Sunday, January 25, 2015
Bear Family: Speaking Truth to Power
Throughout history, people’s lives have intertwined with Bears’ lives. These Predators stand up, eat the same foods, and protect their children, much like people do. Because of these similarities, people feel a kinship with Bears. Humans and Bears have been wary, respectful, and tolerant of each other. However, contact with the other usually ended in disaster for both people and Bears.
Bears are one of the oldest recorded totemic beings. For many peoples, Bears offer their nurturing, protection, and wisdom. Ancient legends tell of people sharing caves with Bears. (People were contemporaries of Cave bears (Ursus speleus) in Eurasia.) Early people often sought permission from the elders and from the Bears, before hunting a Bear. In addition, special ceremonies were often held to ensure the Bear’s Spirit were at peace, after the killing.
Various peoples have traditions of Bears as intimate members of their cultures. Among Native Americans, Bear, “the animal that walks like a man”, would care for lost children and raise them. Among the Basque and Siberian peoples, if a person was killed by Bear then they came back as a Bear. Arcadians of the Mediterranean Basin claim that they are descended from Bears, as well.

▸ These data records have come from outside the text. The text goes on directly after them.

Lemma kv_parse_loop_total flags fuel : forall cplast cp result,
  (match cplast with None => length cp < fuel | Some n => length cp <= n /\ 1 <= n <= fuel end)%nat ->
  kv_parse_loop fuel flags cplast cp result = Err \/ exists r, kv_parse_loop fuel flags cplast cp result = Ok r.
Proof.
  induction fuel as [|fuel IH]; intros cplast cp result Hf; [destruct cplast; lia|]. cbn [kv_parse_loop]. destruct cp as [|c cp]; [right; by eexists|].
  pose proof (span_app kv_space (c :: cp)) as E. set (cp1 := snd (span kv_space (c :: cp))) in *. assert (length cp1 <= length (c :: cp))%nat as H1 by (rewrite <- E, length_app; lia). clearbody cp1.
  destruct (bool_decide_reflect (cplast = Some (length cp1))) as [|Hne]; [by left|]. assert (length cp1 <= fuel)%nat as H2 by (destruct cplast as [n|]; [assert (n <> length cp1) by congruence|]; lia).
  destruct cp1 as [|c1 cp1]; [right; by eexists|]. destruct (parse_key_total (has_flag flags KV_OMIT_KEYS) (has_flag flags KV_OMIT_VALS) (c1 :: cp1)) as [->|(k & r & b & -> & Hr)]; [by left|]. cbn [cbind].
  assert ((if b then Ok ([], r) else parse_val flags r) = Err \/ exists v r', (if b then Ok ([], r) else parse_val flags r) = Ok (v, r') /\ (length r' <= length r)%nat) as [->|(v & r' & -> & Hr')].
  { destruct b; [right; by eexists _, _|apply parse_val_total]. }
  { by left. }
  cbn [cbind]. destruct (bool_decide (k = Some [])); [by left|]. apply IH. cbn [length] in *. lia.
Qed.

Lemma kvline_parse_total line flags : both flags KV_OMIT_KEYS KV_OMIT_VALS = false -> has_flag flags KV_RAW = false -> kvline_parse line flags = Err \/ exists r, kvline_parse line flags = Ok r.
Proof.
  intros Ho Hr. unfold kvline_parse. rewrite Ho, Hr. cbn [negb]. destruct (kv_parse_loop_total flags (S (length line)) None line []) as [->|[r ->]]; [lia|by left|]. cbn [cbind]. destruct (_ && _); [by left|right; by eexists].
Qed.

Bears urge people to speak truth to power. In the face of power, truth is their best ally and weapon. Knowledge of Bears has helped people to avoid being killed. In addition, this powerful Animal appears in people’s dreams offering individual truths. Bears go into the dark regions where people fear to go, and speak truth to power for them.
Bear Family’s Teachings Include:
“This innate visceral fear of bears lives somewhere inside all of us. Stone Age man still hunkers in the cave of our emotions and his survival is still threatened by predators. This Stone Age fear will always exist but we can control it with understanding. To make it easier to coexist with bears, because without them our lives will be greatly diminished.” Copyright: “Bears of the World”, Lance Craighead.
“Bear has two sides to his personality. On one hand he is curious, cheerful, good-natured, and deliberate. On the other hand, he is quick to anger, because he is sure of his own power, and will defend his family to the death. Bear’s only enemies are man and forest fires.” Copyright, “Alaska Bear Tales”, Larry Kanuit.
Note: Because of DNA evidence, Giant Pandas are grouped with Bears, while Red Pandas are classified with Raccoons.
Conservation Note: Bears are endangered, and are protected by laws worldwide.